Urine and Blood Tests Better at Diagnosing Myeloma

By LabMedica International staff writers
Posted on 24 Jul 2018
Screening and diagnosis of monoclonal gammopathies is generally based on electrophoretic examination of serum and urine proteins, namely serum protein electrophoresis (SPEP)/serum protein immunofixation electrophoresis (SIFE), urine protein electrophoresis (UPEP)/urine protein immunofixation electrophoresis (UIFE), and bone marrow examination.

The assay for serum free light chains is based on the biological observation that immunoglobulin light chains are produced in excess of the corresponding heavy chains. The excess free light chains can be quantified in serum and are also excreted in urine. Serum free kappa and lambda light chains are normally present in a ratio of about 0.26 to 1.65. In patients with lambda chain producing monoclonal gammopathies, the ratio is depressed and in patients with kappa chain lesions the ratio is elevated.

Image: The SPIFE Touch electrophoresis analyzer (Photo courtesy of Helena).

Medical laboratory Scientists at the Medical College of Georgia at Augusta University (Augusta, GA, USA) retrospectively examined data from 482 patients comprising 2,448 observations from January 2010 through September 2017. In 193 patients with a monoclonal immunoglobulin, with a total of 279 observations, and results of SPEP/SIFE, UPEP/UIFE and serum free light chain assay (SFLCA) were available. Of these 193 patients, 175 patients with 249 observations had a diagnosis of monoclonal gammopathy of undetermined significance (MGUS), smoldering multiple myeloma (SMM) or multiple/plasma cell myeloma (MM), such as neoplastic monoclonal gammopathies (NMG).
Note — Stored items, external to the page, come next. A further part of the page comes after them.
Definition message_of (e : thrown) : said :=
  match e with
  | Thrown e => Message (message e)
  | TypeError => EngineMessage
  end.

(** What [res.json] is given: [{ error: ... }], a value, or [{ score, total }]. *)
Inductive payload : Type :=
| Failure (error : said)
| Json (v : Js.value)
| Score (r : Result).

Record reply : Type := mkReply
  { code : nat;
    sent : payload }.

Definition has_id (quizId : string) (q : Quiz.t) : bool :=
  String.eqb (Quiz.id q) quizId.

Definition push_id (id : string) (quiz : Quiz.t) : Quiz.t :=
  {| Quiz.id := Quiz.id quiz;
     Quiz.title := Quiz.title quiz;
     Quiz.questions := Quiz.questions quiz ++ [id] |}.

(** The service as the handlers call it: [quizId] is a route parameter, a
    string; [options] and [answers] are arrays; every other argument is any
    value. *)
Module QuizService.

Definition belongs (quizId : string) (q : Question.t) : bool :=
  String.eqb (Question.quizId q) quizId.

Definition createQuiz (uuid : string) (title : Js.value)
    : Store -> (thrown + Quiz.t) * Store :=
  fun s =>
    let id := uuid in
    let quiz := Quiz.mk id title [] in
    (inr quiz, {| quizzes := quizzes s ++ [quiz]; questions := questions s |}).

Definition getAllQuizzes : Store -> (thrown + list Js.value) * Store :=
  fun s =>
    (inr (List.map (fun q => Js.Obj [("id", Js.Str (Quiz.id q)); ("title", Quiz.title q)])
                   (quizzes s)), s).

(** [options.find(opt => opt.id === correctOptionId)]: the callback throws
    on an [undefined] or [null] element met before a match. *)
Fixpoint find_option (correctOptionId : Js.value) (options : list Js.value)
    : thrown + option Js.value :=
  match options with
  | [] => inr None
  | opt :: rest =>
      match Js.get opt "id" with
      | None => inl TypeError
      | Some id =>
          if Js.strict_eq id correctOptionId
          then inr (Some opt)
          else find_option correctOptionId rest
      end
  end.

Definition addQuestion (uuid quizId : string) (text : Js.value) (options : list Js.value)
    (correctOptionId : Js.value) : Store -> (thrown + Question.t) * Store :=
  fun s =>
    match find (has_id quizId) (quizzes s) with
    | None => (inl (Thrown NotFound), s)
    | Some _ =>
        match find_option correctOptionId options with
        | inl e => (inl e, s)
        | inr None => (inl (Thrown InvalidReference), s)
        | inr (Some correctOption) =>
            if negb (Js.truthy correctOption)
            then (inl (Thrown InvalidReference), s)
            else
              let id := uuid in
              let question := Question.mk id quizId text options correctOptionId in
              (inr question,
               {| quizzes := update_first (has_id quizId) (push_id id) (quizzes s);
                  questions := questions s ++ [question] |})
        end
    end.

(** [q => ({ id: q.id, text: q.text, options: q.options })] *)
Definition view (q : Question.t) : Js.value :=
  Js.Obj [("id", Js.Str (Question.id q));
          ("text", Question.text q);
          ("options", Js.Arr (Question.options q))].

Definition getQuestions (quizId : string) : Store -> (thrown + list Js.value) * Store :=
  fun s =>
    match find (has_id quizId) (quizzes s) with
    | None => (inl (Thrown NotFound), s)
    | Some _ => (inr (List.map view (filter (belongs quizId) (questions s))), s)
    end.

(** The body of the [forEach] callback.  [answer.questionId] is read by the
    callback of [quizQuestions.find], once per question tried, so it is not
    read when the quiz has no question. *)
Definition mark (quizQuestions : list Question.t) (score : nat) (answer : Js.value)
    : thrown + nat :=
  match quizQuestions with
  | [] => inr score
  | _ :: _ =>
      match Js.get answer "questionId" with
      | None => inl TypeError
      | Some questionId =>
          match find (fun q => Js.strict_eq (Js.Str (Question.id q)) questionId)
                     quizQuestions with
          | None => inr score
          | Some question =>
              match Js.get answer "selectedOptionId" with
              | None => inl TypeError
              | Some selectedOptionId =>
                  if Js.strict_eq (Question.correctOptionId question) selectedOptionId
                  then inr (S score)
                  else inr score
              end
          end
      end
  end.

(** [answers.forEach(...)], left to right, stopping at the first throw. *)
Fixpoint forEach (quizQuestions : list Question.t) (answers : list Js.value) (score : nat)
    : thrown + nat :=
  match answers with
  | [] => inr score
  | answer :: rest =>
      match mark quizQuestions score answer with
      | inl e => inl e
      | inr score' => forEach quizQuestions rest score'
      end
  end.

Definition submitAnswers (quizId : string) (answers : list Js.value)
    : Store -> (thrown + Result) * Store :=
  fun s =>
    match find (has_id quizId) (quizzes s) with
    | None => (inl (Thrown NotFound), s)
    | Some _ =>
        let quizQuestions := filter (belongs quizId) (questions s) in
        let total := List.length quizQuestions in
        if negb (Nat.eqb (List.length answers) total)
        then (inl (Thrown ValidationError), s)
        else
          match forEach quizQuestions answers 0 with
          | inl e => (inl e, s)
          | inr score => (inr {| score := score; total := total |}, s)
          end
    end.

End QuizService.

(** The handlers; [body] is [req.body] and [quizId] is [req.params.quizId]. *)
Module QuizController.

Definition failure (code : nat) (text : string) : reply :=
  {| code := code; sent := Failure (Message text) |}.

Definition caught (code : nat) (error : thrown) : reply :=
  {| code := code; sent := Failure (message_of error) |}.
Serum and urine protein electrophoreses were carried out using a Helena SPIFE 3000 instrument (Beaumont, TX, USA), and by using gels procured from Helena. UPEP and UIFE were also carried out with Helena SPIFE 3000. Urine samples were concentrated with Minicon clinical sample concentrators from Millipore (Burlington, MA, USA). The method achieved a concentration of 5 to 50-fold, depending on the protein concentration in the neat sample. Samples with low protein concentration in the neat state achieved higher levels of volume reduction. Serum free light chains were more recently assayed using an Optilite Protein Analysator (AH Diagnostics Oy, Helsinki, Finland).

The investigators report that the findings from samples with detectable free homogenous light chains in the urine favor systematic under-detection of serum free lambda light chains by the Binding Site assay, or an under-detection of lambda dominant κ/λ ratio due to general over production of serum free polyclonal kappa light chains in tertiary care patients, thus affecting the κ/λ ratio. Nearly 40% of patients have an abnormal ratio without having monoclonal gammopathy and these variabilities mean some patients, particularly those with the less-common lambda chain-associated lesions, could go undiagnosed.

The authors concluded that there is systematic under-detection of lambda dominant κ/λ ratio. In about 25% of the patients, with false negative κ/λ ratio, under-detection of the serum free lambda light chains may account for the false negative SFLCA result, as documented by the presence of monoclonal lambda light chains in urine. The study was published in the July 2018 issue of the Journal of Clinical Medicine Research.